Offensively, this is where the questions come out. Is he going to be a scorer at the NBA level? Can he control the potential turnover problems? Is he really going to be able to shoot from long range at the NBA level?
His 3-point percentage did improve from 20.8 percent his sophomore year to 46.8 percent this past season, but we've seen crazy jumps in college 3-point percentage recently that tricked people into thinking a guy can shoot from downtown (i.e. Derrick Williams). The tricky thing with big jumps in college shooting percentage from 3-point range is you really don't have a big sample size with some of these players.
Coming out of Arizona in 2011, Derrick Williams was being heralded as a deadly outside threat, even though his impressive 56.8 percent from long distance came on just 74 attempts. That was after taking just 16 attempts total (he hit four) his freshman season. In his first two seasons in the NBA, he's made 26.8 percent and 32.6 percent from 3-point range, respectively. An overall 30.1 percent isn't exactly making opposing defenses honor his shooting threat.
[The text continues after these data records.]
(** * demo_nonholo: vehicle models, control kernel and tracking loop

    A shallow embedding of [demo_nonholo.py] and the properties of its
    dynamics models, policies, error metric, feasibility predicate,
    sampling heuristic and closed-loop simulator.

    Conventions of the embedding:
    - numpy's float64 numbers are idealised as real numbers ([R]);
    - a one-dimensional ndarray (or Python list of numbers) is a [list R],
      a two-dimensional one is a list of rows;
    - an index that Python would reject (IndexError) or a pair of shapes that
      numpy cannot combine is outside the domain: the statements carry the
      shape of their arguments as hypotheses;
    - Model B's [dynamics] assigns to the items of an array it is given, so
      its arguments are arrays in a store and the assignments are visible to
      the caller; the other functions assign only to arrays they create
      themselves, and are functions from values to values;
    - what the program reads from the planner library or draws at random
      (the plan, the obstacle field, the random numbers) is an argument. *)

From Stdlib Require Import Reals Lra Lia List Bool Arith ZArith.
Import ListNotations.

Open Scope R_scope.

(** ** The fragment of numpy that the program uses *)

Module Np.

Definition vec := list R.
Definition matrix := list vec.

Definition Rltb (a b : R) : bool := if Rlt_dec a b then true else false.
Definition Rleb (a b : R) : bool := if Rle_dec a b then true else false.

(** [v[i]] *)
Definition item (v : vec) (i : nat) : R := nth i v 0.

(** [v[i] = a], on a copy; also [M[i, :] = r] for a matrix *)
Fixpoint set_nth {A : Type} (l : list A) (i : nat) (a : A) : list A :=
  match l, i with
  | [], _ => []
  | _ :: t, O => a :: t
  | h :: t, S j => h :: set_nth t j a
  end.
Definition set_item (v : vec) (i : nat) (a : R) : vec := set_nth v i a.
Lemma X13_one_response_per_line_witness :
  exists targets events,
    [CallLookupMX "example.com" (Ok [mx1]);
     CallLookupIP (Host mx1) (Ok [ip1]);
     CallGeoOpen true;
     CallGeoCountry ip1 (Ok (mkGeoRecord "DE"));
     ConnWrite (wireLine "200 relay:[10.0.0.3]");
     ConnWrite (wireLine "200 relay:[10.0.0.2]");
     ConnClose] = [] ++ events
    /\ written events = map genPostfixResponse targets
    /\ length targets
       = strings.Count (wireLine "user@example.com" +:+ wireLine "x" +:+ "tail") LF
    /\ Forall (configured (destinationMap exampleGlobals)) targets
    /\ last events = Some ConnClose.
Proof.
  refine (X13_one_response_per_line (stubNet [mx1] dbFirstDE) (always 1)
            exampleGlobals
            (wireLine "user@example.com" +:+ wireLine "x" +:+ "tail")
            world0
            (mkWorld 3
               [CallLookupMX "example.com" (Ok [mx1]);
                CallLookupIP (Host mx1) (Ok [ip1]);
                CallGeoOpen true;
                CallGeoCountry ip1 (Ok (mkGeoRecord "DE"));
                ConnWrite (wireLine "200 relay:[10.0.0.3]");
                ConnWrite (wireLine "200 relay:[10.0.0.2]");
                ConnClose]) _).
  vm_compute. reflexivity.
Defined.

Lemma append_assoc' (a b c : string) : (a +:+ b) +:+ c = a +:+ (b +:+ c).
Proof.
  induction a as [|x a IH]; [reflexivity|].
  change (String x ((a +:+ b) +:+ c) = String x (a +:+ (b +:+ c))).
  now rewrite IH.
Qed.

Lemma Count_append (a b : string) (sep : ascii) :
  strings.Count (a +:+ b) sep = strings.Count a sep + strings.Count b sep.
Proof.
  induction a as [|x a IH]; [reflexivity|].
  change (strings.Count (String x (a +:+ b)) sep
          = strings.Count (String x a) sep + strings.Count b sep).
  simpl. rewrite IH. lia.
Qed.

Lemma append_cancel_r (a b suffix : string) :
  a +:+ suffix = b +:+ suffix -> a = b.
Proof.
  revert b. induction a as [|x a IH]; intros [|y b] H.
  - reflexivity.
  - apply (f_equal String.length) in H.
    rewrite !length_append in H. simpl in H. lia.
  - apply (f_equal String.length) in H.
    rewrite !length_append in H. simpl in H. lia.
  - change (String x (a +:+ suffix) = String y (b +:+ suffix)) in H.
    inversion H. f_equal. now apply IH.
Qed.

(** X14. A response can be read back. For a target without a newline the
    response is exactly one line for a reader that splits at ['\n'] the way
    the handler itself does: it is read whole, without error, and what
    follows it is left for the next read. And the response determines the
    target: different targets give different responses. *)
Theorem X14_response_is_one_line_that_names_the_target :
  (forall t rest,
      strings.Count t LF = 0 ->
      ReadBytes (genPostfixResponse t +:+ rest) LF
      = (genPostfixResponse t, None, rest))
  /\ (forall a b, genPostfixResponse a = genPostfixResponse b -> a = b).
Proof.
  split.
  - intros t rest Ht.
    assert (Hshape : genPostfixResponse t
                     = ("200 relay:[" +:+ t +:+ "]") +:+ String LF EmptyString).
    { unfold genPostfixResponse. now rewrite !append_assoc'. }
    rewrite Hshape, append_line. apply ReadBytes_line.
    rewrite !Count_append, Ht. reflexivity.
  - intros a b H. unfold genPostfixResponse in H.
    simpl in H. inversion H as [H'].
    change (a +:+ ("]" +:+ String LF EmptyString)
            = b +:+ ("]" +:+ String LF EmptyString)) in H'.
    now apply append_cancel_r in H'.
Qed.

Lemma X14_response_is_one_line_that_names_the_target_witness :
  ReadBytes (genPostfixResponse "10.0.0.3" +:+ genPostfixResponse "10.0.0.1") LF
  = (genPostfixResponse "10.0.0.3", None, genPostfixResponse "10.0.0.1").
Proof.
  exact (proj1 X14_response_is_one_line_that_names_the_target
           "10.0.0.3" (genPostfixResponse "10.0.0.1") eq_refl).
Defined.

Lemma serve_aborted (net : Collaborators) (rnd : nat -> nat) (g : Globals)
  (fuel : nat) (incoming : string) (w : World) :
  String.length incoming < fuel ->
  aborted (serve net rnd fuel g incoming w) = true ->
  exists targets events,
    calls (worldOf (serve net rnd fuel g incoming w)) = calls w ++ events
    /\ written events = map genPostfixResponse targets
    /\ length targets < strings.Count incoming LF
    /\ Forall (configured (destinationMap g)) targets.
Proof.
  revert incoming w. induction fuel as [|fuel IH]; intros incoming w Hlen; [lia|].
  simpl. destruct (ReadBytes incoming LF) as [[d [e|]] r] eqn:Hr;
    [discriminate|].
  apply ReadBytes_nil_error in Hr as (line & -> & Hc & ->).
  assert (Hcount : strings.Count ((line +:+ String LF EmptyString) +:+ r) LF
                   = S (strings.Count r LF)).
  { rewrite append_line, Count_join, Hc. reflexivity. }
  rewrite Hcount.
  unfold bind. rewrite sliceTo_line.
  destruct (getResult_outcome net rnd g line w) as (ev0 & Hw0 & Hc0 & Ht0).
  destruct (getResult net rnd g line w) as [t w1|m w1|m w1] eqn:Hres.
  - cbv beta delta [emit] iota. intros Hab.
    assert (Hr : String.length r < fuel).
    { rewrite length_append, length_append in Hlen. simpl in Hlen. lia. }
    destruct (IH _ _ Hr Hab) as (targets & events & Hcalls & Hw & Hn & Hall).
    simpl in Hc0.
    exists (t :: targets), (ev0 ++ ConnWrite (genPostfixResponse t) :: events).
    split; [|split; [|split]].
    + rewrite Hcalls. simpl. rewrite Hc0. now rewrite <- !app_assoc.
    + rewrite written_app, Hw0. simpl. now rewrite Hw.
    + simpl. lia.
    + constructor; [exact (Ht0 t w1 eq_refl) | exact Hall].
  - intros _. exists [], ev0. simpl in *. repeat split; auto. lia.
  - intros _. exists [], ev0. simpl in *. repeat split; auto. lia.
Qed.
(** Title case and the letters up to case determine the string. *)
Lemma titled_unique s : forall t p,
  lower t = lower s -> titled_from p t = true -> t = title_from p s.
Proof.
  induction s as [|c s IH]; intros [|d t] p Hlow Ht; try discriminate Hlow; [reflexivity|].
  cbn [lower] in Hlow. injection Hlow as Hd Hlow.
  pose proof (to_lower_letter d c Hd) as Hletter.
  cbn [titled_from] in Ht. cbn [title_from].
  destruct (is_lower d) eqn:Hld.
  - apply andb_true_iff in Ht. destruct Ht as [-> Ht].
    rewrite (lower_of_lower d Hld), Hd.
    destruct (char_cases c) as [(Hl & Hu & _ & Hlc & _)
                               | [(Hu & Hl & _) | (Hl & Hu & _)]];
      rewrite Hl, ?Hu in *; cbn in Hletter; try discriminate Hletter.
    + rewrite Hlc. f_equal. now apply IH.
    + f_equal. now apply IH.
  - destruct (is_upper d) eqn:Hud.
    + apply andb_true_iff in Ht. destruct Ht as [Hp Ht].
      apply negb_true_iff in Hp. subst p.
      rewrite (upper_of_lower d Hud), Hd.
      destruct (char_cases c) as [(Hl & Hu & _ & Hlc & _)
                                 | [(Hu & Hl & _ & _ & _ & _ & Hutl) | (Hl & Hu & _)]];
        rewrite Hl, ?Hu in *; cbn in Hletter; try discriminate Hletter.
      * rewrite Hlc. f_equal. now apply IH.
      * rewrite Hutl. f_equal. now apply IH.
    + rewrite (other_of_lower d Hld Hud), Hd.
      destruct (char_cases c) as [(Hl & Hu & _)
                                 | [(Hu & Hl & _) | (Hl & Hu & Hlc & _)]];
        rewrite Hl, ?Hu in *; cbn in Hletter; try discriminate Hletter.
      rewrite Hlc. f_equal. now apply IH.
Qed.

Lemma lower_no_upper s : no_upper (lower s) = true.
Proof.
  induction s as [|c s IH]; [reflexivity|]. cbn [lower no_upper]. rewrite IH.
  replace (is_upper (to_lower c)) with false by (chars c). reflexivity.
Qed.

Lemma no_upper_lower s : no_upper s = true -> lower s = s.
Proof.
  induction s as [|c s IH]; [reflexivity|]. cbn [lower no_upper].
  intros H. apply andb_true_iff in H. destruct H as [Hc Hs].
  rewrite (IH Hs). f_equal. unfold to_lower. now destruct (is_upper c).
Qed.

End ShapeFacts.

Module ShapeFacts2.
Import Text Shape TextFacts ShapeFacts.

Lemma lstrip_all_space l u : all_space l = true -> lstrip (l ++ u)%string = lstrip u.
Proof.
  induction l as [|c l IH]; [reflexivity|]. cbn [all_space append lstrip].
  intros H. apply andb_true_iff in H. destruct H as [-> Hl]. now apply IH.
Qed.

Lemma lstrip_fixed t : starts_blank t = false -> lstrip t = t.
Proof. destruct t as [|c t]; [reflexivity|]. cbn. now intros ->. Qed.

Lemma rstrip_all_space r : all_space r = true -> rstrip r = EmptyString.
Proof.
  induction r as [|c r IH]; [reflexivity|]. cbn [all_space rstrip].
  intros H. apply andb_true_iff in H. destruct H as [-> Hr]. now rewrite IH.
Qed.

Lemma rstrip_app_space t : forall r, all_space r = true -> rstrip (t ++ r)%string = rstrip t.
Proof.
  induction t as [|c t IH]; intros r Hr; [now apply rstrip_all_space|].
  cbn [append rstrip]. now rewrite IH.
Qed.

Lemma rstrip_fixed t : ends_blank t = false -> rstrip t = t.
Proof.
  induction t as [|c t IH]; [reflexivity|]. cbn [ends_blank rstrip].
  destruct t as [|d t].
  - intros ->. reflexivity.
  - intros H. rewrite (IH H). now rewrite andb_false_r.
Qed.
(** ** Requests as the clients send them

    The handlers of the source take the argument of the event as the
    client sent it and read their parameters off it with
    [const { ... } = data] (lines 39, 73, 114, 135 and 153), before any
    test.  That statement throws a [TypeError] when [data] is
    [undefined] or [null] (an event sent with no argument), and gives
    [undefined] for a property [data] does not have.  [getRoomInfo]
    takes the room code as its argument (line 182), and [disconnect]
    takes none.  The events of [input] above are the requests whose
    parameters were read. *)

Definition nullish (v : jsval) : bool :=
  match v with
  | JUndefined | JNull => true
  | _ => false
  end.

(** [data.k], for the names the handlers read, which no prototype
    defines: only an object that has the property gives a value. *)
Definition prop (k : string) (data : jsval) : jsval :=
  match data with
  | JObj fields => default JUndefined (Map.get k fields)
  | _ => JUndefined
  end.

Inductive exception : Type := TypeError.

(** A handler returns, leaving a state and what it emitted, or throws;
    the source catches nothing. *)
Inductive outcome : Type :=
| Returned (st : state) (out : list emit)
| Thrown (e : exception).

Inductive request : Type :=
| OnCreateRoom (data : jsval) (rnd now : Number.number)
| OnJoinRoom (data : jsval)
| OnVideoAction (data : jsval) (now : Number.number)
| OnChangeEpisode (data : jsval)
| OnChatMessage (data : jsval) (uuid : string) (now : Number.number)
| OnGetRoomInfo (roomCode : jsval).

Definition returned (r : option (state * list emit)) : option outcome :=
  match r with
  | Some (st, out) => Some (Returned st out)
  | None => None
  end.

(** [rooms.get(roomCode)] for a [roomCode] that is not a string: the
    keys of [rooms] are strings, so there is no room, and the requester
    is told so (lines 76-79 and 191-193). *)
Definition no_such_room (st : state) (sid : string) : option outcome :=
  match sockets st !! sid with
  | Some _ =>
      Some (Returned st
              [Emit (ToSocket sid) "error"
                 (JObj [("message", JStr "Room not found")]%string)])
  | None => None
  end.

(** [const { ... } = data] on a [data] that is [undefined] or [null]. *)
Definition cannot_destructure (st : state) (sid : string) : option outcome :=
  match sockets st !! sid with
  | Some _ => Some (Thrown TypeError)
  | None => None
  end.
(** One pass of the loop body of [PinBot.periodic_cleanup], after the sleep.
    The keys are visited in the order of the map's enumeration. *)
Definition cleanup_pass (P : Platform) : M unit :=
  with_lock
    (let current_time := loop_time P in
     let* b := get in
     let to_remove :=
       (filter (λ kv, too_old current_time kv.2 = true)
               (map_to_list (voting_sessions b))).*1 in
     for_each to_remove
       (λ msg_id,
          modify (set_sessions (delete msg_id)) ;;;
          emit (Log (LogCleanedUp msg_id)))).

(** [PinBot.periodic_cleanup]: one pass per wake-up until the client is
    closed; [wakeups] lists the platform as seen at each wake-up. *)
Definition periodic_cleanup (wakeups : list Platform) : M unit :=
  for_each wakeups cleanup_pass.

(** ** Start-up *)

(** How [main] ends: one of its three logged errors, or the call
    [PinBot(confirm_cap=cap).run(token)]. *)
Inductive Startup :=
| ExitTokenNotSet
| ExitCapNotInteger
| ExitCapOutOfRange
| RunBot (cap : Z) (token : string).

Section Main.

(** The built-in [int(str)]; [None] stands for [ValueError]. *)
Variable py_int : string → option Z.

(** [main], on the process environment as [os.getenv] reads it. *)
Definition main (environ : gmap string string) : Startup :=
  match environ !! "TOKEN" with
  | None => ExitTokenNotSet
  | Some token =>
    if bool_decide (token = "") then ExitTokenNotSet
    else
      match py_int (default "3" (environ !! "CONFIRM_CAP")) with
      | None => ExitCapNotInteger
      | Some cap =>
        if negb ((0 <=? cap) && (cap <=? 10)) then ExitCapOutOfRange
        else RunBot cap token
      end
  end.

End Main.

(** A reading of [int] on plain decimal literals with an optional sign. *)
Definition decimal_int (s : string) : option Z :=
  Z.of_int <$> DecimalString.NilZero.int_of_string s.

(** ** Derived notions used in the statements *)

(** The cooldown test of [pin_message_safely] as it reads the table. *)
Definition rate_limited (P : Platform) (m : Message) (b : PinBot) : bool :=
  (loop_time P - default 0%float (pin_cooldown b !! channel_id m)
     <? PIN_COOLDOWN_SECONDS b)%float.

(** The table after the [defaultdict] read for the channel of [m]. *)
Definition touch_cooldown (m : Message) (b : PinBot) : PinBot :=
  set_cooldown <[channel_id m := default 0%float (pin_cooldown b !! channel_id m)]> b.

(** The session of [add_vote u s] when the vote is accepted. *)
Definition with_vote (u : Z) (s : VotingSession) : VotingSession :=
  {| target_message := target_message s;
     votes := votes s ∪ {[u]};
     vote_count := vote_count s + 1 |}.

(** An approval reaction on the trigger message [k]. *)
Definition approval (k : Z) : Reaction :=
  {| emoji := approve_emoji; reaction_message := k |}.

(** The reaction calls of [on_message] and the warnings for those that fail. *)
Definition reaction_effects (P : Platform) (msg_id : Z) (emojis : list string) : list Effect :=
  flat_map
    (λ e, AddReaction msg_id e
          :: if add_reaction P e then [] else [Log (LogReactionFailed e)])
    emojis.

(** The three reactions [on_message] attaches for a cap. *)
Definition vote_reactions (cap : Z) : list string :=
  [ approve_emoji; "<:slash:1284496769551568927>"; get_number_emoji cap ].

(** Calls to the platform, as opposed to log lines and lock operations. *)
Definition is_platform_call (e : Effect) : bool :=
  match e with
  | FetchMessage _ | PinMessage _ | AddReaction _ _ | Reply _ _ => true
  | LockAcquire | LockRelease | Log _ => false
  end.

(** The platform calls of a trace that fall between a [LockAcquire] and the
    next [LockRelease]; [held] tells whether the lock is held at the start. *)
Fixpoint calls_under_lock (held : bool) (tr : list Effect) : list Effect :=
  match tr with
  | [] => []
  | LockAcquire :: tr => calls_under_lock true tr
  | LockRelease :: tr => calls_under_lock false tr
  | e :: tr =>
    if held && is_platform_call e then e :: calls_under_lock held tr
    else calls_under_lock held tr
  end.

(** A run of approvals on the trigger message [k]: each event carries the
    platform as it answers during that event and the id of the reacting user. *)
Definition approvals (k : Z) (evs : list (Platform * Z)) : M unit :=
  for_each evs (λ ev, on_reaction_add ev.1 (approval k) ev.2).

(** The session for target [t] once exactly the users [us] have approved. *)
Definition approved_by (t : Message) (us : list Z) : VotingSession :=
  {| target_message := t; votes := list_to_set us;
     vote_count := Z.of_nat (length us) |}.

(** Every run of [pin_message_safely] writes exactly one of these lines. *)
Definition is_pin_outcome (e : Effect) : bool :=
  match e with
  | Log (LogRateLimited _) | Log (LogPinned _) | Log (LogPinFailed _) => true
  | _ => false
  end.

(** The number of runs of the pin executor recorded in a trace. *)
Definition pin_executor_runs (tr : list Effect) : nat :=
  length (List.filter is_pin_outcome tr).

(** ** A sample run

    A bot with user id 999, a message 50 in channel 5, and two replies to it
    (messages 10 and 11) that address the bot.  Clock readings and
    timestamps are on one scale: the target dates from 1000, the replies
    are handled at 1100 and 1110.  The states below are those
    the handlers themselves produce. *)

Module Sample.

Definition target : Message :=
  {| message_id := 50; author := 3; content := "release notes";
     reference := None; channel_id := 5; created_at := 1000%float |}.

Definition trigger (msg_id : Z) : Message :=
  {| message_id := msg_id; author := 4; content := "<@999> pin this";
     reference := Some 50; channel_id := 5; created_at := 1100%float |}.

(** A platform whose clock reads [now] and whose pin call succeeds or
    raises according to [pin_ok]. *)
Definition platform (now : float) (pin_ok : bool) : Platform :=
  {| loop_time := now;
     fetch_message := λ msg_id, if msg_id =? 50 then Fetched target else FetchNotFound;
     pin := λ _, pin_ok;
     add_reaction := λ _, true |}.

(** The bot after start-up with the given cap and the trigger message 10. *)
Definition voting (cap : Z) : PinBot :=
  state (on_message (platform 1100%float true) (trigger 10) (PinBot_init cap 999)).

(** The same after a second trigger message, 11, for the same target. *)
Definition voting_twice (cap : Z) : PinBot :=
  state (on_message (platform 1110%float true) (trigger 11) (voting cap)).

(** Cap 1, both trigger messages seen, and user 7 has approved message 11
    at clock 1200: the target is pinned and session 11 retired. *)
Definition pinned_via_11 : PinBot :=
  state (on_reaction_add (platform 1200%float true) (approval 11) 7 (voting_twice 1)).

(** Then user 7 approves message 10 at clock 1202. *)
Definition first_vote_on_10 : PinBot * list Effect :=
  let out := on_reaction_add (platform 1202%float true) (approval 10) 7 pinned_via_11 in
  (state out, trace out).

(** Then user 8 approves message 10 at clock 1300. *)
Definition second_vote_on_10 : PinBot * list Effect :=
  let out := on_reaction_add (platform 1300%float true) (approval 10) 8 first_vote_on_10.1 in
  (state out, trace out).

End Sample.

(** ** The client as a consumer of events

    The gateway calls one handler per event; the sweep wakes up on its own
    timer.  An [Event] is one such call with the platform's answers during
    it. *)

Inductive Event :=
| MessageCreated (P : Platform) (message : Message)
| ReactionAdded (P : Platform) (reaction : Reaction) (user_id : Z)
| ReactionRemoved (reaction : Reaction) (user_id : Z)
| CleanupWakeup (P : Platform).

Definition handle (e : Event) : M unit :=
  match e with
  | MessageCreated P message => on_message P message
  | ReactionAdded P reaction user_id => on_reaction_add P reaction user_id
  | ReactionRemoved reaction user_id => on_reaction_remove reaction user_id
  | CleanupWakeup P => cleanup_pass P
  end.

Definition handle_all (events : list Event) : M unit :=
  for_each events handle.

(** The ids of the messages delivered to [on_message] in a run of events. *)
Definition delivered_messages (events : list Event) : list Z :=
  flat_map (λ e, match e with
                 | MessageCreated _ message => [message_id message]
                 | _ => []
                 end) events.

(** The first two tests of [on_message], as one function: the id of the
    referenced message when the message is a reply by somebody else than the
    bot that addresses the bot at its start. *)
Definition trigger_reference (b : PinBot) (message : Message) : option Z :=
  if bool_decide (author message = user b) || bool_decide (reference message = None)
  then None
  else if negb (mentions_bot_first (user b) (content message)) then None
  else reference message.

(** The first test of [on_reaction_add] and [on_reaction_remove]: the
    reaction is the approval emoji and is not the bot's own. *)
Definition counts_as_vote (b : PinBot) (reaction : Reaction) (user_id : Z) : bool :=
  negb (bool_decide (user_id = user b)
        || negb (String.eqb (emoji reaction) approve_emoji)).

(** The trigger-message id an event is about; the sweep is about none. *)
Definition event_key (e : Event) : option Z :=
  match e with
  | MessageCreated _ message => Some (message_id message)
  | ReactionAdded _ reaction _ => Some (reaction_message reaction)
  | ReactionRemoved reaction _ => Some (reaction_message reaction)
  | CleanupWakeup _ => None
  end.

(** The messages a trace shows [message.pin()] being called on. *)
Definition pinned_messages (tr : list Effect) : list Message :=
  flat_map (λ e, match e with PinMessage m => [m] | _ => [] end) tr.

(** The message an event asks the bot to pin: for a trigger message, the
    message the platform returned for its reference. *)
Definition requested_target (b : PinBot) (e : Event) : option Message :=
  match e with
  | MessageCreated P message =>
    match trigger_reference b message with
    | Some ref =>
      match fetch_message P ref with
      | Fetched target => Some target
      | _ => None
      end
    | None => None
    end
  | _ => None
  end.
Oladipo shot 20.8 percent on 48 attempts two seasons ago, and his improvement happened on just 68 attempts this year. Do you trust the recency of his shooting? That's something GMs will have to ask themselves when he's available for selection in June.
As for right now, he can probably play the pre-draft workout process safely, not workout for a lot of teams, and let the mystery of his game and the trimmed-down talent pool at his position catapult him up into the top 5 of draft boards across the Internet. Even if he's just an elite defender who can finish at the next level, a presence like that in the NBA is a huge addition for coaches and their systems.
But if all goes right, we may be asking if he's deserving of being called a top-5 shooting guard in the NBA in a couple of years, instead of wondering if he should have gone top 5 in the 2013 NBA draft.